---------- Exercise input

(* ===== verification/Stdio.v ===== *)
(** The standard streams ([src/src/io/stdio.rs]): handles that send one
    operation at a time to the blocking pool, under a lock per stream.

    A [world] is one stream: its handles, who holds its lock, the operations
    that are on the pool or done, and [std]'s stream beneath.  [stdin] reads,
    [stdout] and [stderr] write; their [poll_read] and [poll_write_locked] are
    the same machine, [poll_handle]. *)

From S2P Require Import Prelude AsyncIo.

Inductive request := RRead (want : Z) | RWrite (data : list byte).

(** [State], with what its future is at: waiting for the lock, or for the pool. *)
Inductive state := Idle | Waiting (r : request) | Running (job : nat).

(** [std]'s handles: what is still to be read, what was written and seen, and
    what a line-buffered one keeps. *)
Record std_stream := mkStd { input : list byte; shown : list byte; kept : list byte; line_buffered : bool }.

Fixpoint after_last_nl (l : list byte) : list byte * list byte :=
  match l with
  | [] => ([], [])
  | b :: l =>
      match after_last_nl l with
      | ([], tail) => if b =? 10 then ([b], tail) else ([], b :: tail)
      | (lines, tail) => (b :: lines, tail)
      end
  end.
(** [write_all], whole or up to where it failed. *)
Definition std_write (data : list byte) (s : std_stream) : std_stream :=
  if s.(line_buffered) then
    match after_last_nl (s.(kept) ++ data) with (lines, tail) => mkStd s.(input) (s.(shown) ++ lines) tail true end
  else mkStd s.(input) (s.(shown) ++ data) [] false.
Definition std_read (n : Z) (s : std_stream) : list byte * std_stream :=
  (upto n s.(input), mkStd (from n s.(input)) s.(shown) s.(kept) s.(line_buffered)).

(** A write answers the length of what it wrote, here all of it. *)
Definition outcome : Type := result (list byte) io_error.

Record world := mkWorld {
  handles : gmap nat state;
  lock : option nat;
  jobs : gmap nat request;
  results : gmap nat outcome;
  next_job : nat;
  std : std_stream;
  abandoned : nat;             (* handles dropped with an operation on the pool *)
}.

Definition set_state (h : nat) (s : state) (w : world) : world :=
  mkWorld (<[h := s]> w.(handles)) w.(lock) w.(jobs) w.(results) w.(next_job) w.(std) w.(abandoned).

(** The boxed future, polled: [free] is whether the lock, when nobody has it, is
    granted now.  An operation that is done by the end of the poll that starts it
    is as one done before the next poll. *)
Definition poll_busy (free : bool) (h : nat) (s : state) (w : world) : world * poll outcome :=
  match s with
  | Idle => (w, Pending)
  | Waiting r =>
      match w.(lock) with
      | None =>
          if free then
            let w := set_state h (Running w.(next_job)) w in
            (mkWorld w.(handles) (Some h) (<[w.(next_job) := r]> w.(jobs)) w.(results) (S w.(next_job)) w.(std) w.(abandoned), Pending)
          else (set_state h s w, Pending)
      | Some _ => (set_state h s w, Pending)
      end
  | Running j =>
      match w.(results) !! j with
      | None => (w, Pending)
      | Some a =>
          let w := set_state h Idle w in
          (mkWorld w.(handles) None w.(jobs) (delete j w.(results)) w.(next_job) w.(std) w.(abandoned), Ready a)
      end
  end.
(** [poll_read] and [poll_write_locked]: [r] is what an idle handle sets out to do. *)
Definition poll_handle (free : bool) (h : nat) (r : request) (w : world) : world * poll outcome :=
  match w.(handles) !! h with
  | None | Some Idle => poll_busy free h (Waiting r) w
  | Some s => poll_busy free h s w
  end.

Definition poll_write (free : bool) (h : nat) (buf : list byte) (w : world) : world * poll (result Z io_error) :=
  match poll_handle free h (RWrite buf) w with
  | (w, Ready (Ok d)) => (w, Ready (Ok (blen d)))
  | (w, Ready (Err e)) => (w, Ready (Err e))
  | (w, Pending) => (w, Pending)
  end.
(** [None] is the panic of the slice, or of [advance]. *)
Definition poll_read (free : bool) (h : nat) (b : ReadBuf) (w : world) : option (world * poll (result unit io_error) * ReadBuf) :=
  match poll_handle free h (RRead (remaining b)) w with
  | (w, Ready (Ok d)) =>
      if blen d <=? remaining b then
        match advance (H := dev_profile) (blen d) (write_unfilled d b) with
        | Some b => Some (w, Ready (Ok tt), b)
        | None => None
        end
      else None
  | (w, Ready (Err e)) => Some (w, Ready (Err e), b)
  | (w, Pending) => Some (w, Pending, b)
  end.
Definition poll_flush (w : world) : world * poll (result unit io_error) := (w, Ready (Ok tt)).
Definition poll_shutdown (w : world) : world * poll (result unit io_error) := poll_flush w.

(** A job runs: it reads [k] bytes at most, or writes them all, or fails after
    [k]; a panic of it is [Other]. *)
Definition run_job (k : Z) (fails : option io_error) (j : nat) (w : world) : option world :=
  match w.(jobs) !! j with
  | None => None
  | Some r =>
      let '(a, s) :=
        match r, fails with
        | RRead want, None => let '(d, s) := std_read (Z.min k want) w.(std) in (Ok d, s)
        | RRead _, Some e => (Err e, w.(std))
        | RWrite data, None => (Ok data, std_write data w.(std))
        | RWrite data, Some e => (Err e, std_write (upto k data) w.(std))
        end in
      Some (mkWorld w.(handles) w.(lock) (delete j w.(jobs)) (<[j := a]> w.(results)) w.(next_job) s w.(abandoned))
  end.
(** A handle dropped: its future goes, and the guard with it; the job goes on. *)
Definition drop_handle (h : nat) (w : world) : world :=
  match w.(handles) !! h with
  | Some (Running j) =>
      mkWorld (delete h w.(handles)) None w.(jobs) w.(results) w.(next_job) w.(std)
        (w.(abandoned) + (if bool_decide (is_Some (w.(jobs) !! j)) then 1 else 0))%nat
  | _ => mkWorld (delete h w.(handles)) w.(lock) w.(jobs) w.(results) w.(next_job) w.(std) w.(abandoned)
  end.

Inductive move :=
| MPoll (free : bool) (h : nat) (r : request)
| MJob (k : Z) (fails : option io_error) (j : nat)
| MDrop (h : nat).
Definition stdio_move (m : move) (w : world) : option world :=
  match m with
  | MPoll free h r => Some (poll_handle free h r w).1
  | MJob k fails j => if 0 <=? k then run_job k fails j w else None
  | MDrop h => Some (drop_handle h w)
  end.
Definition stdio_init (s : std_stream) : world := mkWorld ∅ None ∅ ∅ 0 s 0.
Definition stdio_reachable (s : std_stream) : world → Prop := reachable (.= stdio_init s) (moves stdio_move).

(** ** The lock *)

Definition unfinished (j : nat) (w : world) : Prop := is_Some (w.(jobs) !! j).
(** The jobs nobody waits for. *)
Definition others (w : world) : gmap nat request :=
  match w.(lock) with
  | Some h => match w.(handles) !! h with Some (Running j) => delete j w.(jobs) | _ => w.(jobs) end
  | None => w.(jobs)
  end.

Record stdio_inv (w : world) : Prop := {
  i_running h j : w.(handles) !! h = Some (Running j) → w.(lock) = Some h ∧ (j < w.(next_job))%nat;
  i_lock h : w.(lock) = Some h → ∃ j, w.(handles) !! h = Some (Running j);
  i_jobs j : unfinished j w → (j < w.(next_job))%nat ∧ w.(results) !! j = None;
  i_results j : is_Some (w.(results) !! j) → (j < w.(next_job))%nat;
  i_others : (size (others w) ≤ w.(abandoned))%nat;
}.

Lemma delete_size {A} (m : gmap nat A) j : (size (delete j m) ≤ size m)%nat.
Proof. destruct (m !! j) eqn:E; [rewrite map_size_delete_Some by eauto; lia|by rewrite delete_id]. Qed.
Lemma delete_twice_size {A} (m : gmap nat A) j k : (size (delete k (delete j m)) ≤ size (delete k m))%nat.
Proof. rewrite delete_delete. apply delete_size. Qed.

(** A step that leaves lock and jobs alone, and what runs. *)
Lemma inv_set_state h s w : stdio_inv w → (∀ j, w.(handles) !! h ≠ Some (Running j)) → (∀ j, s ≠ Running j) →
  stdio_inv (set_state h s w).
Proof.
  intros [Hr Hl Hj Hres Ho] Hn Hs. unfold set_state. constructor; simpl; [| |done|done|].
  - intros h' j. rewrite lookup_insert_Some. intros [[<- ?]|[? ?]]; [by destruct (Hs j)|eauto].
  - intros h' E. destruct (Hl h' E) as [j Hj']. exists j. rewrite lookup_insert_ne; [done|]. intros ->. by apply (Hn j).
  - unfold others in *. simpl. destruct (lock w) as [h'|] eqn:E; [|done]. destruct (Hl h' eq_refl) as [j Hj'].
    rewrite lookup_insert_ne; [done|]. intros ->. by apply (Hn j).
Qed.

Lemma inv_poll_busy free h s w : stdio_inv w → s ≠ Idle →
  (w.(handles) !! h = Some s ∨ (∃ r, s = Waiting r) ∧ ∀ j, w.(handles) !! h ≠ Some (Running j)) →
  stdio_inv (poll_busy free h s w).1.
Proof.
  intros HI Hne Hs. pose proof HI as [Hr Hl Hj Hres Ho]. destruct s as [|r|j]; [done| |].
  - assert (∀ j, w.(handles) !! h ≠ Some (Running j)) as Hn by (intros j; destruct Hs as [Hs|[_ Hs]]; [by rewrite Hs|apply Hs]).
    simpl. destruct (lock w) as [h'|] eqn:El; [by apply inv_set_state|]. destruct free; [|by apply inv_set_state].
    unfold others in Ho. rewrite El in Ho. unfold set_state. constructor; simpl.
    + intros h' j. rewrite lookup_insert_Some. intros [[<- [= <-]]|[? E]]; [split; [done|lia]|].
      destruct (Hr _ _ E) as [E' _]. by rewrite E' in El.
    + intros h' [= <-]. exists (next_job w). by rewrite lookup_insert_eq.
    + intros j [r' E]. simpl in E. apply lookup_insert_Some in E as [[<- _]|[_ E]]; [|destruct (Hj j ltac:(by eexists)); split; [lia|done]].
      split; [lia|]. destruct (results w !! next_job w) eqn:E; [|done]. pose proof (i_results _ HI (next_job w) ltac:(by eexists)). lia.
    + intros j Hj'. specialize (Hres j Hj'). lia.
    + unfold others. simpl. rewrite lookup_insert_eq, delete_insert_id; [done|].
      destruct (jobs w !! next_job w) as [r'|] eqn:E; [|done]. destruct (Hj (next_job w) ltac:(by eexists)). lia.
  - destruct Hs as [Hs|[[? ?] _]]; [|done]. simpl. destruct (results w !! j) as [a|] eqn:Ea; [|done].
    destruct (Hr _ _ Hs) as [El Hlt]. unfold others in Ho. rewrite El, Hs in Ho. unfold set_state. constructor; simpl; [|done| | |].
    + intros h' j'. rewrite lookup_insert_Some. intros [[<- ?]|[Hne' E]]; [done|]. destruct (Hr _ _ E) as [E' _]. congruence.
    + intros j' H'. destruct (Hj j' H') as [? ?]. split; [done|]. by apply lookup_delete_None; right.
    + intros j' [? [_ E]%lookup_delete_Some]. apply (i_results _ HI). by eexists.
    + unfold others. simpl. rewrite delete_id in Ho; [done|].
      destruct (jobs w !! j) eqn:E; [|done]. destruct (Hj j ltac:(by eexists)). congruence.
Qed.

Lemma inv_run_job k fails j w w' : stdio_inv w → run_job k fails j w = Some w' → stdio_inv w'.
Proof.
  intros HI. pose proof HI as [Hr Hl Hj Hres Ho]. unfold run_job. destruct (jobs w !! j) as [r|] eqn:Ej; [|done].
  set (p := match r, fails with
            | RRead want, None => _ | RRead _, Some e => _ | RWrite data, None => _ | RWrite data, Some e => _ end).
  destruct p as [a s]. intros [= <-]. destruct (Hj j ltac:(by eexists)) as [Hlt _]. constructor; simpl; [done|done| | |].
  - intros j' [r' E]. simpl in E. apply lookup_delete_Some in E as [? E]. destruct (Hj j' ltac:(by eexists)).
    split; [done|]. by rewrite lookup_insert_ne.
  - intros j' [a' [[<- _]|[_ E]]%lookup_insert_Some]; [done|]. apply Hres. by eexists.
  - unfold others in *. simpl. destruct (lock w) as [h|]; [|pose proof (delete_size (jobs w) j); lia].
    destruct (handles w !! h) as [[]|]; try (pose proof (delete_size (jobs w) j); lia).
    pose proof (delete_twice_size (jobs w) j job). lia.
Qed.

Lemma inv_drop h w : stdio_inv w → stdio_inv (drop_handle h w).
Proof.
  intros HI. pose proof HI as [Hr Hl Hj Hres Ho]. unfold drop_handle.
  destruct (handles w !! h) as [[|r|j]|] eqn:Eh.
  3: { destruct (Hr _ _ Eh) as [El _]. unfold others in Ho. rewrite El, Eh in Ho. constructor; simpl; try done.
    - intros h' j' [? E]%lookup_delete_Some. destruct (Hr _ _ E). congruence.
    - unfold others. simpl. case_bool_decide as Hu; [|rewrite delete_id in Ho; [lia|by apply eq_None_not_Some]].
      rewrite map_size_delete_Some in Ho by done. lia. }
  all: constructor; simpl; try done;
    [by intros h' j' [? E]%lookup_delete_Some; apply Hr
    |intros h' E; destruct (Hl h' E) as [j' E']; exists j'; rewrite lookup_delete_ne; [done|congruence]
    |unfold others in *; simpl; destruct (lock w) as [h'|] eqn:El; [|done];
     destruct (Hl h' eq_refl) as [j' E']; rewrite lookup_delete_ne by congruence; done].
Qed.

Lemma inv_poll free h r w : stdio_inv w → stdio_inv (poll_handle free h r w).1.
Proof.
  intros HI. unfold poll_handle. destruct (handles w !! h) as [[| |j]|] eqn:Eh;
    apply inv_poll_busy; try done; [right|by left|by left|right]; (split; [eauto|]); intros j; by rewrite Eh.
Qed.

Lemma stdio_reachable_inv s w : stdio_reachable s w → stdio_inv w.
Proof.
  apply invariant_reachable.
  - intros ? ->. by constructor; try done; intros ? [].
  - intros w1 w2 HI [[free h r|k fails j|h] Hm]; simpl in Hm.
    + injection Hm as <-. by apply inv_poll.
    + destruct (0 <=? k); [|done]. by eapply inv_run_job.
    + injection Hm as <-. by apply inv_drop.
Qed.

--------------------

- What you should do: Using the data above, tally each line in which "panic" appears and give the number with no other words.

- Result of this task: 2